**PROBLEM TO WORK ON**.
Reproduce exactly the lines of the material beneath, from the line that contains "batch_untouched x : (forall" to the line that contains "hints v0 !! to;", both included, and no other lines.

**GIVEN DATA**.
(** What a quiet batch [l] has made of [v0]. *)
Record batch (v0 : folder) (l : list folderOp) (v : folder) : Prop := {
  batch_untouched x : (forall op, op ∈ l -> ~ touches op x) ->
    tombs v !! x = tombs v0 !! x /\ hints v !! x = hints v0 !! x /\ revs v !! x = revs v0 !! x;
  batch_renamed from to m : OpMove from to m ∈ l -> exists n, cursor v0 < n /\ revs v !! to = Some n
    /\ hints v !! from = Some (mkRenameHint from to n) /\ revs v !! from = None
    /\ tombs v !! to = tombs v0 !! to /\ hints v !! to = hints v0 !! to;
  batch_saved x : (forall from to m, OpMove from to m ∈ l -> x <> from /\ x <> to) ->
    hints v !! x = hints v0 !! x
    /\ forall r, revs v !! x = Some r -> cursor v0 < r -> tombs v !! x = None
}.

Lemma batch_nil v0 : wf v0 -> batch v0 [] v0.
Proof.
  intros W. split; [done| |].
  - by intros from to m Hin%elem_of_nil.
  - intros x _. split; [done|]. intros r Hr%(wf_rev _ W). lia.
Qed.

Lemma batch_snoc v0 l v op :
  0 <= cursor v0 <= cursor v -> cursor v + 1 < 2 ^ 64 -> op_ok op -> quiet (l ++ [op]) ->
  batch v0 l v -> batch v0 (l ++ [op]) (apply_op v op).
Proof.
  intros Hc Hlt Hok Q B. apply quiet_snoc in Q as (_ & Q1 & Q2). split.
  - intros x Hx. destruct (batch_untouched _ _ _ B x) as (Ht & Hh & Hr); [set_solver|].
    assert (~ touches op x) as Hnx by set_solver. rewrite <- Ht, <- Hh, <- Hr.
    destruct op; simpl in *; rewrite ?lookup_insert_ne, ?lookup_delete_ne by tauto; done.
  - intros from to m Hin. rewrite elem_of_app, list_elem_of_singleton in Hin. destruct Hin as [Hin|<-].
    + destruct (batch_renamed _ _ _ B from to m Hin) as (n & Hn & H1 & H2 & H3 & H4 & H5). exists n.
      destruct (Q1 _ _ _ Hin) as [N1 N2]. split; [done|]. rewrite <- H1, <- H2, <- H3, <- H4, <- H5.
      destruct op; simpl in *; rewrite ?lookup_insert_ne, ?lookup_delete_ne by tauto; done.
    + simpl in *. rewrite u64_small by lia. exists (cursor v + 1).
      destruct (batch_untouched _ _ _ B to) as (Ht & Hh & Hr).
      { intros op' Hop'. by apply (Q2 from to m op'). }
      split_and?; [lia|by rewrite lookup_insert_eq..| | |].
      * rewrite lookup_insert_ne by congruence. apply lookup_delete_eq.
      * by rewrite lookup_insert_ne.
      * by rewrite lookup_insert_ne.
  - intros x Hx. destruct (batch_saved _ _ _ B x) as [Hh Hs]; [set_solver|]. rewrite <- Hh.
    destruct op as [rel m|rel|from to m]; simpl.
    + split; [done|]. intros r Hr Hcr. destruct (decide (rel = x)) as [->|].
      * by rewrite lookup_delete_eq.
      * rewrite lookup_insert_ne in Hr by done. rewrite lookup_delete_ne by done. eauto.
    + split; [done|]. intros r Hr Hcr. destruct (decide (rel = x)) as [->|].
      * by rewrite lookup_delete_eq in Hr.
      * rewrite lookup_delete_ne in Hr by done. rewrite lookup_insert_ne by done. eauto.
    + destruct (Hx from to m) as [N1 N2]; [set_solver|]. rewrite lookup_insert_ne by done.
      split; [done|]. intros r Hr Hcr. rewrite lookup_insert_ne, lookup_delete_ne in Hr by done.
      rewrite lookup_insert_ne by done. eauto.
Qed.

**ANSWER FOR THIS EXERCISE**.
  batch_untouched x : (forall op, op ∈ l -> ~ touches op x) ->
    tombs v !! x = tombs v0 !! x /\ hints v !! x = hints v0 !! x /\ revs v !! x = revs v0 !! x;
  batch_renamed from to m : OpMove from to m ∈ l -> exists n, cursor v0 < n /\ revs v !! to = Some n
    /\ hints v !! from = Some (mkRenameHint from to n) /\ revs v !! from = None
    /\ tombs v !! to = tombs v0 !! to /\ hints v !! to = hints v0 !! to;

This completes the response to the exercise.